Action item: Return the records below character for character.

Stored data entries:
(* ===== verification/Witnesses.v ===== *)
(** * The theorems at work

    Concrete nodes, packets and streams: every hypothesis of the theorems of
    this development can hold. *)

From S2P Require Import Prelude Crc PacketTypes PacketBuilder PacketParser PacketParserFacts PacketTheorems PacketIntegrity TcpBackend Framing FramingFacts FramingTheorems Transactions TransactionSlots Node NodeTheorems Exchange Network.
#[local] Open Scope Z_scope.

(** Deciding by computation. *)
Ltac compute_decide := refine (bool_decide_eq_true_1 _ _); vm_compute; reflexivity.

(** ** Checksums *)

Lemma calcCRC_serial_witness :
  calcCRC [0x32; 0x01; 0x6C; 0x00] 0 = crc_serial [0x32; 0x01; 0x6C; 0x00] 0.
Proof. apply calcCRC_serial; compute_decide. Defined.

Lemma calcCRC_polynomial_witness :
  crc_poly [0x32; 0x01; 0x6C; 0x00] = calcCRC [0x32; 0x01; 0x6C; 0x00] 0.
Proof. apply calcCRC_polynomial; compute_decide. Defined.

Lemma calcCRC_detects_byte_witness :
  calcCRC ([0x32; 0x01] ++ 0x6C :: [0x00]) 0 ≠ calcCRC ([0x32; 0x01] ++ 0x6D :: [0x00]) 0.
Proof. apply calcCRC_detects_byte; compute_decide. Defined.

Lemma calcCRC_detects_burst_witness :
  calcCRC ([0x32] ++ Z.lxor 0x01 (burst_lo 0xFF 3) :: Z.lxor 0x6C (burst_hi 0xFF 3) :: [0x00]) 0 ≠
  calcCRC ([0x32] ++ 0x01 :: 0x6C :: [0x00]) 0.
Proof. apply calcCRC_detects_burst; try compute_decide; lia. Defined.

(** ** Packets *)

Definition example_read : ReadPacketConfig.t :=
  ReadPacketConfig.mk [6; 2] [1; 3] 0x32 0xFE 0x20 0 0x44A20000 4 0 true.
Definition example_write : WritePacketConfig.t :=
  WritePacketConfig.mk [6; 2] [1; 3] 0x32 0xFE 0x20 0 0 0x44A20000 true true true [1; 2; 3; 4].
Definition example_read_reply : ReadReplyPacketConfig.t :=
  ReadReplyPacketConfig.mk [1; 3] 0xFE 0 0x32 0x20 [1; 2; 3; 4] true.
Definition example_write_reply : WriteReplyPacketConfig.t :=
  WriteReplyPacketConfig.mk [1; 3] 0xFE 0 0x32 0x20 true true.

Definition buffer : list Z := replicate 64 0.

Ltac config_wf := split_and!; first [compute_decide | vm_compute; intuition discriminate].

Lemma example_read_wf : read_config_wf example_read.
Proof. unfold read_config_wf, is_path, path_byte, logical_byte. config_wf. Qed.
Lemma example_write_wf : write_config_wf example_write.
Proof. unfold write_config_wf, is_path, path_byte, logical_byte. config_wf. Qed.
Lemma example_read_reply_wf : read_reply_config_wf example_read_reply.
Proof. unfold read_reply_config_wf, is_path, path_byte, logical_byte. config_wf. Qed.
Lemma example_write_reply_wf : write_reply_config_wf example_write_reply.
Proof. unfold write_reply_config_wf, is_path, path_byte, logical_byte. config_wf. Qed.

Lemma parse_success_iff_witness :
  (∃ s q, parse [0x32; 0x01; 0x6C] empty_packet = Ret (s, q)) ∧
  ∃ rsv q0, packet_wf q0 ∧ byte rsv ∧ encode_write example_write = wire rsv q0 ∧
    write_packet example_write = received empty_packet q0.
Proof.
  split; [apply (parse_success_iff [0x32; 0x01; 0x6C]); [split; compute_decide|done]|].
  apply (parse_success_iff (encode_write example_write) empty_packet);
    [split; compute_decide|done|by vm_compute].
Defined.

Lemma builders_round_trip_witness :
  (∃ n out, WritePacketBuilder.build example_write buffer = Ret (Ok n, out) ∧
     parse (take (Z.to_nat n) out) empty_packet =
     Ret (Success, received empty_packet (write_packet example_write))) ∧
  (∃ n out, ReadPacketBuilder.build example_read buffer = Ret (Ok n, out) ∧
     parse (take (Z.to_nat n) out) empty_packet =
     Ret (Success, received empty_packet (read_packet example_read))) ∧
  (∃ n out, ReadReplyPacketBuilder.build example_read_reply buffer = Ret (Ok n, out) ∧
     parse (take (Z.to_nat n) out) empty_packet =
     Ret (Success, received empty_packet (read_reply_packet example_read_reply))) ∧
  (∃ n out, WriteReplyPacketBuilder.build example_write_reply buffer = Ret (Ok n, out) ∧
     parse (take (Z.to_nat n) out) empty_packet =
     Ret (Success, received empty_packet (write_reply_packet example_write_reply))).
Proof.
  destruct builders_round_trip as (Hw & Hr & Hrr & Hwr). split_and!.
  - apply Hw; [apply example_write_wf|split; vm_compute; discriminate].
  - apply Hr; [apply example_read_wf|split; vm_compute; discriminate].
  - apply Hrr; [apply example_read_reply_wf|split; vm_compute; discriminate].
  - apply Hwr; [apply example_write_reply_wf|split; vm_compute; discriminate].
Defined.

Lemma builders_outcomes_witness :
  ReadPacketBuilder.build example_read [] = Ret (Unexpected (generic no_buffer_space), []).
Proof.
  destruct (builders_outcomes []) as (H & _). destruct (H example_read) as [_ E]; [vm_compute; discriminate|]. clear H.
  rewrite E. by vm_compute.
Defined.

(** A write command with another target address byte, with another byte of data,
    and with another path. *)
Lemma corrupted_packet_rejected_witness :
  let q := write_packet example_write in
  let block := with_crc (header_block 0 q) ++ data_block q in
  (∃ p', parse (wire_path q ++ take 8 block ++ 0x77 :: drop 9 block) empty_packet = Ret (HeaderCRCError, p')) ∧
  (∃ p', parse (wire_path q ++ take 22 block ++ 0x77 :: drop 23 block) empty_packet = Ret (DataCRCError, p')) ∧
  parse ([6; 3] ++ block) empty_packet = Ret (Success, received empty_packet (set_path [6; 3] q)).
Proof.
  destruct (corrupted_packet_rejected empty_packet (write_packet example_write) 0) as [Hb Hp];
    [apply write_packet_wf, example_write_wf|apply byte_0|by vm_compute|].
  intros q block. split; [|split].
  - apply (Hb (take 8 block) 0xFE 0x77); [by vm_compute|compute_decide|done..].
  - apply (Hb (take 22 block) 3 0x77); [by vm_compute|compute_decide|by vm_compute|done..].
  - apply (Hp [6] 2 3 []); [by vm_compute|by split].
Defined.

Solution:
(* ===== verification/Witnesses.v ===== *)
(** * The theorems at work

    Concrete nodes, packets and streams: every hypothesis of the theorems of
    this development can hold. *)

From S2P Require Import Prelude Crc PacketTypes PacketBuilder PacketParser PacketParserFacts PacketTheorems PacketIntegrity TcpBackend Framing FramingFacts FramingTheorems Transactions TransactionSlots Node NodeTheorems Exchange Network.
#[local] Open Scope Z_scope.

(** Deciding by computation. *)
Ltac compute_decide := refine (bool_decide_eq_true_1 _ _); vm_compute; reflexivity.

(** ** Checksums *)

Lemma calcCRC_serial_witness :
  calcCRC [0x32; 0x01; 0x6C; 0x00] 0 = crc_serial [0x32; 0x01; 0x6C; 0x00] 0.
Proof. apply calcCRC_serial; compute_decide. Defined.

Lemma calcCRC_polynomial_witness :
  crc_poly [0x32; 0x01; 0x6C; 0x00] = calcCRC [0x32; 0x01; 0x6C; 0x00] 0.
Proof. apply calcCRC_polynomial; compute_decide. Defined.

Lemma calcCRC_detects_byte_witness :
  calcCRC ([0x32; 0x01] ++ 0x6C :: [0x00]) 0 ≠ calcCRC ([0x32; 0x01] ++ 0x6D :: [0x00]) 0.
Proof. apply calcCRC_detects_byte; compute_decide. Defined.

Lemma calcCRC_detects_burst_witness :
  calcCRC ([0x32] ++ Z.lxor 0x01 (burst_lo 0xFF 3) :: Z.lxor 0x6C (burst_hi 0xFF 3) :: [0x00]) 0 ≠
  calcCRC ([0x32] ++ 0x01 :: 0x6C :: [0x00]) 0.
Proof. apply calcCRC_detects_burst; try compute_decide; lia. Defined.

(** ** Packets *)

Definition example_read : ReadPacketConfig.t :=
  ReadPacketConfig.mk [6; 2] [1; 3] 0x32 0xFE 0x20 0 0x44A20000 4 0 true.
Definition example_write : WritePacketConfig.t :=
  WritePacketConfig.mk [6; 2] [1; 3] 0x32 0xFE 0x20 0 0 0x44A20000 true true true [1; 2; 3; 4].
Definition example_read_reply : ReadReplyPacketConfig.t :=
  ReadReplyPacketConfig.mk [1; 3] 0xFE 0 0x32 0x20 [1; 2; 3; 4] true.
Definition example_write_reply : WriteReplyPacketConfig.t :=
  WriteReplyPacketConfig.mk [1; 3] 0xFE 0 0x32 0x20 true true.

Definition buffer : list Z := replicate 64 0.

Ltac config_wf := split_and!; first [compute_decide | vm_compute; intuition discriminate].

Lemma example_read_wf : read_config_wf example_read.
Proof. unfold read_config_wf, is_path, path_byte, logical_byte. config_wf. Qed.
Lemma example_write_wf : write_config_wf example_write.
Proof. unfold write_config_wf, is_path, path_byte, logical_byte. config_wf. Qed.
Lemma example_read_reply_wf : read_reply_config_wf example_read_reply.
Proof. unfold read_reply_config_wf, is_path, path_byte, logical_byte. config_wf. Qed.
Lemma example_write_reply_wf : write_reply_config_wf example_write_reply.
Proof. unfold write_reply_config_wf, is_path, path_byte, logical_byte. config_wf. Qed.

Lemma parse_success_iff_witness :
  (∃ s q, parse [0x32; 0x01; 0x6C] empty_packet = Ret (s, q)) ∧
  ∃ rsv q0, packet_wf q0 ∧ byte rsv ∧ encode_write example_write = wire rsv q0 ∧
    write_packet example_write = received empty_packet q0.
Proof.
  split; [apply (parse_success_iff [0x32; 0x01; 0x6C]); [split; compute_decide|done]|].
  apply (parse_success_iff (encode_write example_write) empty_packet);
    [split; compute_decide|done|by vm_compute].
Defined.

Lemma builders_round_trip_witness :
  (∃ n out, WritePacketBuilder.build example_write buffer = Ret (Ok n, out) ∧
     parse (take (Z.to_nat n) out) empty_packet =
     Ret (Success, received empty_packet (write_packet example_write))) ∧
  (∃ n out, ReadPacketBuilder.build example_read buffer = Ret (Ok n, out) ∧
     parse (take (Z.to_nat n) out) empty_packet =
     Ret (Success, received empty_packet (read_packet example_read))) ∧
  (∃ n out, ReadReplyPacketBuilder.build example_read_reply buffer = Ret (Ok n, out) ∧
     parse (take (Z.to_nat n) out) empty_packet =
     Ret (Success, received empty_packet (read_reply_packet example_read_reply))) ∧
  (∃ n out, WriteReplyPacketBuilder.build example_write_reply buffer = Ret (Ok n, out) ∧
     parse (take (Z.to_nat n) out) empty_packet =
     Ret (Success, received empty_packet (write_reply_packet example_write_reply))).
Proof.
  destruct builders_round_trip as (Hw & Hr & Hrr & Hwr). split_and!.
  - apply Hw; [apply example_write_wf|split; vm_compute; discriminate].
  - apply Hr; [apply example_read_wf|split; vm_compute; discriminate].
  - apply Hrr; [apply example_read_reply_wf|split; vm_compute; discriminate].
  - apply Hwr; [apply example_write_reply_wf|split; vm_compute; discriminate].
Defined.

Lemma builders_outcomes_witness :
  ReadPacketBuilder.build example_read [] = Ret (Unexpected (generic no_buffer_space), []).
Proof.
  destruct (builders_outcomes []) as (H & _). destruct (H example_read) as [_ E]; [vm_compute; discriminate|]. clear H.
  rewrite E. by vm_compute.
Defined.

(** A write command with another target address byte, with another byte of data,
    and with another path. *)
Lemma corrupted_packet_rejected_witness :
  let q := write_packet example_write in
  let block := with_crc (header_block 0 q) ++ data_block q in
  (∃ p', parse (wire_path q ++ take 8 block ++ 0x77 :: drop 9 block) empty_packet = Ret (HeaderCRCError, p')) ∧
  (∃ p', parse (wire_path q ++ take 22 block ++ 0x77 :: drop 23 block) empty_packet = Ret (DataCRCError, p')) ∧
  parse ([6; 3] ++ block) empty_packet = Ret (Success, received empty_packet (set_path [6; 3] q)).
Proof.
  destruct (corrupted_packet_rejected empty_packet (write_packet example_write) 0) as [Hb Hp];
    [apply write_packet_wf, example_write_wf|apply byte_0|by vm_compute|].
  intros q block. split; [|split].
  - apply (Hb (take 8 block) 0xFE 0x77); [by vm_compute|compute_decide|done..].
  - apply (Hb (take 22 block) 3 0x77); [by vm_compute|compute_decide|by vm_compute|done..].
  - apply (Hp [6] 2 3 []); [by vm_compute|by split].
Defined.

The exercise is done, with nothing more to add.